Branchenkonzepte im Praxischeck: Beweglichkeitstraining – mehr als nur Warm-up
Beweglichkeit von Kopf bis Fuß – ein Wunsch, den viele Trainierende mithilfe eines klassischen Dehntrainings erreichen wollen. Oft wird diese Form des Trainings jedoch nur zum Aufwärmen oder im Cool-down eingesetzt und wird selten attraktiv gestaltet. Aber es geht auch anders: Mit einem Beweglichkeitstraining, das effektiv, einfach und vor allem ökonomisch umsetzbar ist.
Dehnen oder nicht dehnen?Wenn es um diese Frage geht, treffen verschiedenste Meinungen aufeinander. Befürworter:innen und Gegner:innen diskutieren dieses Thema immer wieder kontrovers. (Lesen Sie auch: 'Dehnen war gestern')

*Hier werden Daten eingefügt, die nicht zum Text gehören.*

(* ===== verification/TracerCorrect.v ===== *)
(** What the building blocks of the tracer's programs do to an event: the
    fields they fill and the rest of the record, which they leave alone. *)
From S2P Require Import Prelude Posix Records Tracer TracerReader.

(** ** Documented behaviour of the helpers
    The ring buffer hands out records of the requested size. *)
Class BpfLaws (K : Type) `{BpfKernel K} := {
  reserve_size r n k b k' : k_reserve r n k = (Some b, k') → zlen b = n
}.

(** [str_at a cap] is the string at [a], cut to [cap - 1] characters, and
    [bytes_at a n] the [n] bytes at [a], where user memory has them; [name_at]
    is [str_at] for kernel memory.  A read that fails returns a negative number
    and leaves unspecified bytes in its destination. *)
Record context_laws (c : context) := {
  str_at : Z → Z → option (list Z);
  bytes_at : Z → Z → option (list Z);
  name_at : Z → Z → option (list Z);
  str_at_ok a cap s : str_at a cap = Some s → 0 ∉ s ∧ zlen s < cap;
  name_at_ok a cap s : name_at a cap = Some s → 0 ∉ s ∧ zlen s < cap;
  bytes_at_len a n bs : bytes_at a n = Some bs → zlen bs = n;
  read_str_ok a old s :
    str_at a (zlen old) = Some s →
    read_user_str c a old = (zlen s + 1, s ++ 0 :: zdrop (zlen s + 1) old);
  read_str_fails a old :
    str_at a (zlen old) = None →
    (read_user_str c a old).1 < 0 ∧ zlen (read_user_str c a old).2 = zlen old;
  read_name_ok a old s :
    name_at a (zlen old) = Some s →
    read_kernel_str c a old = (zlen s + 1, s ++ 0 :: zdrop (zlen s + 1) old);
  read_name_fails a old :
    name_at a (zlen old) = None →
    (read_kernel_str c a old).1 < 0 ∧ zlen (read_kernel_str c a old).2 = zlen old;
  read_ok a old bs : bytes_at a (zlen old) = Some bs → read_user c a old = (0, bs);
  read_fails a old :
    bytes_at a (zlen old) = None →
    (read_user c a old).1 < 0 ∧ zlen (read_user c a old).2 = zlen old
}.
Arguments str_at {c} _ _ _.
Arguments bytes_at {c} _ _ _.
Arguments name_at {c} _ _ _.

(** ** Tactics for filling records *)
(** The constants of the layout, for [lia]. *)
Ltac offs :=
  unfold o_time_ns, o_tgid, o_tid, o_type, o_attachment_count, o_syscall_nr, o_stack_id, o_map_gen,
    o_args, o_retval, o_start, o_end, o_pgoff, o_vm_flags, o_device, o_inode, o_gen, o_destroy_gen,
    o_map_attach, o_map_data, sizeof_AttachmentHeader, sizeof_SyscallEnterEvent,
    sizeof_SyscallExitEvent, sizeof_timespec, sizeof_NeedSnapshotEvent, sizeof_MapCreateEvent,
    sizeof_MapDestroyRangeEvent, MAX_PATH, MAX_STAT, MAX_SOCK, MAX_BUF_BUILDER_SIZE, MAX_PATH_DEPTH,
    SYSCALL_NARGS, attach1, data1, attach2, data2, attach3, data3, exit_attach, exit_data,
    ATTACHMENT_STRING, ATTACHMENT_BYTES in *.

Lemma wp_assign {S} n off v b (s : S) Q :
  0 ≤ off → 0 ≤ n → off + n ≤ zlen b →
  (∀ b', same_outside off (off + n) b b' → fld n off b' = v mod 2 ^ (n * 8) → Q b' s) →
  wp (store off (le_bytes n v) b) s Q.
Proof.
  intros Ho Hn Hb HQ. apply wp_store; [done|by rewrite zlen_le_bytes|].
  apply HQ; [|by apply fld_zwrite].
  rewrite <- (zlen_le_bytes n v) at 1 by done. apply same_outside_zwrite; [done|].
  by rewrite zlen_le_bytes.
Qed.

(** The next assignment to a member. *)
Ltac put_step :=
  first [apply wp_bind|idtac];
  unfold put16, put32, put64;
  apply wp_assign; [lia|lia|lia|
    let b := fresh "b" in let F := fresh "F" in let V := fresh "V" in
    intros b F V; pose proof (proj1 F)].
(** A field that later assignments did not touch. *)
Ltac fld_step :=
  match goal with
  | F : same_outside ?lo ?hi ?b ?b' |- context [fld ?n ?o ?b'] =>
      rewrite (same_outside_fld lo hi b b' n o F) by lia
  | F : same_outside ?lo ?hi ?b ?b' |- context [zslice ?i ?j ?b'] =>
      rewrite (same_outside_slice lo hi b b' i j F) by lia
  | V : fld ?n ?o ?b = _ |- context [fld ?n ?o ?b] => rewrite V
  end.
Ltac fld_solve := repeat fld_step; try done; try lia.
(** Compose the frames of a sequence of assignments. *)
Ltac frame_solve :=
  lazymatch goal with
  | |- same_outside _ _ ?b ?b => apply same_outside_refl
  | F : same_outside _ _ ?b1 ?b2 |- same_outside _ _ _ ?b2 =>
      apply (same_outside_trans _ _ _ b1);
      [frame_solve|apply (same_outside_widen _ _ _ _ _ _ F); lia]
  end.

Section fill.
Context {K : Type} `{BpfKernel K}.
Notation T := (tracer K).
Implicit Types (t : T) (b : list Z).

(** A program that only asked the kernel for something. *)
Definition only_kern t t' : Prop := t' = set_kern (kern t') t.
Lemma only_kern_refl t : only_kern t t.
Proof. by destruct t. Qed.
Lemma only_kern_trans t1 t2 t3 : only_kern t1 t2 → only_kern t2 t3 → only_kern t1 t3.
Proof. unfold only_kern. intros E1 E2. rewrite E2, E1. by destruct t3. Qed.
Lemma wp_call_kernel {A} (f : K → A * K) t Q :
  (∀ a k, f (kern t) = (a, k) → Q a (set_kern k t)) → wp (call_kernel f) t Q.
Proof.
  intros HQ. unfold wp, call_kernel. destruct (f (kern t)) as [a k] eqn:E.
  exists a, (set_kern k t). auto.
Qed.

(** The common part of every event. *)
Definition event_head (type tgid tid : Z) b : Prop :=
  fld 4 o_tgid b = u32 tgid ∧ fld 4 o_tid b = u32 tid ∧ fld 2 o_type b = u16 type.

Lemma fill_event_spec type tgid tid b t :
  24 ≤ zlen b →
  wp (fill_event type tgid tid b) t (λ b' t',
    only_kern t t' ∧ same_outside 0 20 b b' ∧ event_head type tgid tid b' ∧
    fld 2 o_attachment_count b' = 0).
Proof.
  intros Hb. unfold fill_event, bpf_ktime_get_ns, event_head. offs.
  apply wp_bind, wp_call_kernel. intros now k _. do 5 put_step.
  split_and!; [done|frame_solve| | | |]; fld_solve.
Qed.

(** The part enter and exit events share, read back. *)
Definition syscall_head (type tgid tid nr gen : Z) b : Prop :=
  event_head type tgid tid b ∧ fld 4 o_syscall_nr b = u32 nr ∧ fld 4 o_map_gen b = u32 gen.

Lemma fill_syscall_event_spec type tgid tid nr gen b t :
  40 ≤ zlen b →
  wp (fill_syscall_event type tgid tid nr gen b) t (λ b' t',
    only_kern t t' ∧ same_outside 0 36 b b' ∧ syscall_head type tgid tid nr gen b' ∧
    fld 2 o_attachment_count b' = 0).
Proof.
  intros Hb. unfold fill_syscall_event. apply wp_bind.
  wp_call (fill_event_spec type tgid tid b t); [lia|].
  intros b1 t1 (Hk & F1 & (Hg & Hd & Ht) & Hc). pose proof (proj1 F1). offs.
  put_step. apply wp_bind, wp_call_kernel. intros id k _. do 2 put_step.
  unfold syscall_head, event_head. offs.
  split_and!; [by apply (only_kern_trans _ _ _ Hk)|frame_solve| | | | | |]; fld_solve.
Qed.

Definition args_at (args : list Z) b : Prop :=
  ∀ i, 0 ≤ i < 6 → fld 8 (o_args + 8 * i) b = u64 (znth args i).

Lemma fill_enter_args_spec args b t :
  88 ≤ zlen b →
  wp (fill_enter_args args b) t (λ b' t', t' = t ∧ same_outside 40 88 b b' ∧ args_at args b').
Proof.
  intros Hb. unfold fill_enter_args. offs. do 6 put_step.
  split_and!; [done|frame_solve|]. unfold args_at. offs.
  intros i Hi.
  assert (i = 0 ∨ i = 1 ∨ i = 2 ∨ i = 3 ∨ i = 4 ∨ i = 5) as Hcases by lia.
  destruct_or! Hcases; subst i; cbn [Z.mul Z.add Pos.mul Pos.add] in *; fld_solve.
Qed.

(** ** Attachments *)
Definition header_at (h type arg_index capacity size : Z) b : Prop :=
  fld 2 h b = type ∧ fld 2 (h + 2) b = arg_index ∧ fld 2 (h + 4) b = capacity ∧
  fld 2 (h + 6) b = size.

Lemma mod_small16 z : 0 ≤ z < 2 ^ 16 → z mod 2 ^ (2 * 8) = z.
Proof. intros. apply Z.mod_small. lia. Qed.

Lemma put_header_spec h type arg_index capacity b t :
  0 ≤ h → h + 8 ≤ zlen b →
  0 ≤ type < 2 ^ 16 → 0 ≤ arg_index < 2 ^ 16 → 0 ≤ capacity < 2 ^ 16 →
  wp (put_header h type arg_index capacity b) t (λ b' t',
    t' = t ∧ same_outside h (h + 6) b b' ∧
    fld 2 h b' = type ∧ fld 2 (h + 2) b' = arg_index ∧ fld 2 (h + 4) b' = capacity).
Proof.
  intros Hh Hb Ht Ha Hc. unfold put_header. do 3 put_step.
  rewrite mod_small16 in * by lia.
  split_and!; [done|frame_solve| | |]; fld_solve.
Qed.

(** The string a read of [cap] bytes at [a] delivers: empty when it fails. *)
Definition string_read {c} (L : context_laws c) (a cap : Z) : list Z := default [] (str_at L a cap).
Lemma string_read_ok {c} (L : context_laws c) a cap :
  0 < cap → 0 ∉ string_read L a cap ∧ zlen (string_read L a cap) < cap.
Proof.
  intros Hc. unfold string_read. destruct (str_at L a cap) as [s|] eqn:E; cbn.
  - by apply (str_at_ok _ L) in E.
  - split; [set_solver|]. by rewrite zlen_nil.
Qed.

Lemma write_attach_str_arg_spec {c} (L : context_laws c) h arg_index dst cap ptr b t :
  0 ≤ h → dst = h + 8 → dst + cap ≤ zlen b → 0 < cap < 2 ^ 16 → 0 ≤ arg_index < 2 ^ 16 →
  let s := string_read L ptr cap in
  wp (write_attach_str_arg c h arg_index dst cap ptr b) t (λ b' t',
    t' = t ∧ same_outside h (dst + cap) b b' ∧
    header_at h ATTACHMENT_STRING arg_index cap (zlen s + 1) b' ∧
    zslice dst (dst + zlen s + 1) b' = s ++ [0]).
Proof.
  intros Hh Hd Hb Hcap Ha s. destruct (string_read_ok L ptr cap) as [Hn Hs]; [lia|].
  fold s in Hn, Hs. unfold write_attach_str_arg, header_at. offs.
  apply wp_bind. wp_call (put_header_spec h 0 arg_index cap b t); [lia..|].
  intros b1 t1 (-> & F1 & V1 & V2 & V3). pose proof (proj1 F1).
  apply wp_bind, wp_load; [lia..|].
  set (old := zslice dst (dst + cap) b1).
  assert (zlen old = cap) as Hold by (subst old; rewrite zlen_zslice; zlen_facts; lia).
  destruct (str_at L ptr cap) as [s'|] eqn:E.
  - assert (s = s') as -> by (subst s; unfold string_read; by rewrite E).
    rewrite (read_str_ok _ L _ _ s') by (by rewrite Hold).
    assert (zlen (s' ++ 0 :: zdrop (zlen s' + 1) old) = cap) as Hnew
      by (rewrite zlen_app, zlen_cons, zlen_zdrop; zlen_facts; lia).
    apply wp_bind, wp_store; [lia|lia|].
    pose proof (same_outside_zwrite dst _ b1 ltac:(lia) ltac:(rewrite Hnew; lia)) as F2.
    rewrite Hnew in F2. pose proof (proj1 F2).
    assert (zslice dst (dst + zlen s' + 1)
              (zwrite dst (s' ++ 0 :: zdrop (zlen s' + 1) old) b1) = s' ++ [0]) as Hdata.
    { zlen_facts. rewrite zslice_zwrite_in by lia.
      change (s' ++ 0 :: zdrop (zlen s' + 1) old) with (s' ++ [0] ++ zdrop (zlen s' + 1) old).
      rewrite app_assoc. apply (zslice_mid [] (s' ++ [0])); [zlia|]. zlia. }
    set (b2 := zwrite dst _ b1) in *. clearbody b2.
    destruct (Z.leb_spec 1 (zlen s' + 1)); [|zlen_facts; lia].
    put_step. zlen_facts. rewrite mod_small16 in * by lia.
    split_and!; [done|frame_solve|..]; fld_solve.
  - assert (s = []) as -> by (subst s; unfold string_read; by rewrite E).
    destruct (read_str_fails _ L ptr old) as [Hr Hl]; [by rewrite Hold|].
    destruct (read_user_str c ptr old) as [r new]. cbn in Hr, Hl.
    apply wp_bind, wp_store; [lia|lia|].
    pose proof (same_outside_zwrite dst new b1 ltac:(lia) ltac:(lia)) as F2.
    rewrite Hl, Hold in F2. pose proof (proj1 F2).
    set (b2 := zwrite dst _ b1) in *. clearbody b2.
    destruct (Z.leb_spec 1 r); [lia|]. put_step. rewrite mod_small16 in * by lia.
    apply wp_store; [lia|rewrite zlen_cons, zlen_nil; lia|].
    pose proof (same_outside_zwrite dst [0] b0 ltac:(lia)
      ltac:(rewrite zlen_cons, zlen_nil; lia)) as F3.
    rewrite zlen_cons, zlen_nil in F3. pose proof (proj1 F3).
    assert (zslice dst (dst + zlen (@nil Z) + 1) (zwrite dst [0] b0) = [0]) as Hdata.
    { rewrite zlen_nil. replace (dst + 0 + 1) with (dst + zlen [0]) by (rewrite zlen_cons, zlen_nil; lia).
      apply zslice_zwrite; [lia|rewrite zlen_cons, zlen_nil; lia]. }
    set (b3 := zwrite dst [0] b0) in *. clearbody b3. rewrite zlen_nil in *.
    split_and!; [done|frame_solve|..]; fld_solve.
Qed.

(** What [read_user] leaves in a destination of [n] bytes. *)
Lemma read_user_len_ok {c} (L : context_laws c) a old : zlen (read_user c a old).2 = zlen old.
Proof.
  destruct (bytes_at L a (zlen old)) as [bs|] eqn:E.
  - rewrite (read_ok _ L _ _ bs E). by apply (bytes_at_len _ L) in E.
  - by apply (read_fails _ L).
Qed.

(** Copy [n] bytes of user memory into the record at [dst]. *)
Lemma copy_user_spec {c} (L : context_laws c) dst n ptr b t :
  0 ≤ dst → 0 ≤ n → dst + n ≤ zlen b →
  wp (let! old := load dst n b in store dst (read_user c ptr old).2 b) t (λ b' t',
    t' = t ∧ same_outside dst (dst + n) b b' ∧
    (∀ bs, bytes_at L ptr n = Some bs → zslice dst (dst + n) b' = bs)).
Proof.
  intros Hd Hn Hb. apply wp_bind, wp_load; [lia..|].
  set (old := zslice dst (dst + n) b).
  assert (zlen old = n) as Hold by (subst old; rewrite zlen_zslice; zlen_facts; lia).
  pose proof (read_user_len_ok L ptr old) as Hl.
  apply wp_store; [lia|lia|].
  split_and!; [done| |].
  - rewrite <- Hold, <- Hl at 1. apply same_outside_zwrite; lia.
  - intros bs E. rewrite <- Hold in E. rewrite (read_ok _ L _ _ _ E) in *. cbn in *.
    rewrite <- Hold at 1. rewrite <- Hl. apply zslice_zwrite; lia.
Qed.

Lemma write_attach_bytes_arg_spec {c} (L : context_laws c) h arg_index dst cap ptr n b t :
  0 ≤ h → dst = h + 8 → dst + cap ≤ zlen b → 0 < cap < 2 ^ 16 → 0 ≤ arg_index < 2 ^ 16 → 0 ≤ n →
  let m := Z.min n cap in
  wp (write_attach_bytes_arg c h arg_index dst cap ptr n b) t (λ b' t',
    t' = t ∧ same_outside h (dst + cap) b b' ∧
    header_at h ATTACHMENT_BYTES arg_index cap m b' ∧
    (0 < m → ∀ bs, bytes_at L ptr m = Some bs → zslice dst (dst + m) b' = bs)).
Proof.
  intros Hh Hd Hb Hcap Ha Hn m. unfold write_attach_bytes_arg, header_at. offs.
  apply wp_bind. wp_call (put_header_spec h 1 arg_index cap b t); [lia..|].
  intros b1 t1 (-> & F1 & V1 & V2 & V3). pose proof (proj1 F1).
  destruct (Z.eqb_spec n 0) as [->|Hn0].
  - put_step. assert (m = 0) as -> by lia.
    split_and!; [done|frame_solve|..]; try fld_solve.
  - replace (if cap <? n then cap else n) with m
      by (subst m; destruct (Z.ltb_spec cap n); lia).
    apply wp_reassoc, wp_bind.
    wp_call (copy_user_spec L dst m ptr b1 t); [lia..|].
    intros b2 t2 (-> & F2 & D2). pose proof (proj1 F2). put_step.
    rewrite mod_small16 in * by lia.
    split_and!; [done|frame_solve|..]; try fld_solve.
Qed.
End fill.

Regelmäßiges Dehnen der Muskulatur
Dennoch zeigt die Praxis vieler Sportler:innen, „dass regelmäßig und systematisch durchgeführtes Dehnen der Muskulatur ihr physisches und psychisches Wohlbefinden fördert“ (Jakob, Verdonck, Völker & Lengemann, 2013).
Doch trotz dieser positiven Effekte wird das Potenzial des Dehntrainings nicht in allen Einrichtungen und von allen Trainer:innen gleichermaßen genutzt. Die Realität in manchen Studios: eine ruhige, meist eher ungenutzte Ecke und ein verwaistes Widerstandsband. Ein enormes Potenzial, das an dieser Stelle liegen bleibt. (Auch spannend: 'Dehntraining – Hintergründe und Anwendungsempfehlungen')
Muskellängentraining: Dehnen „neu gedacht“
Über die klassische Form des Dehnens hinaus bietet das sogenannte Muskellängentraining eine attraktive Möglichkeit, um die positiven Effekte eines Beweglichkeitstrainings in den Trainingsplan der Mitglieder zu integrieren, da dieses sich auf verschiedene Weisen durchführen lässt (Kummer, 2022):
- Krafttraining über die volle Range of Motion (ROM)
- isometrisches Krafttraining bei langer Muskellänge
- betont exzentrisches Krafttraining
Durch diese Formen bietet das Muskellängentraining schon von vornherein Variabilität. Trainer:innen verfügen damit bereits über eine erste Differenzierungsmöglichkeit, um den Trainingsplan an die Gegebenheiten im Studio sowie an das Mitglied individuell anzupassen.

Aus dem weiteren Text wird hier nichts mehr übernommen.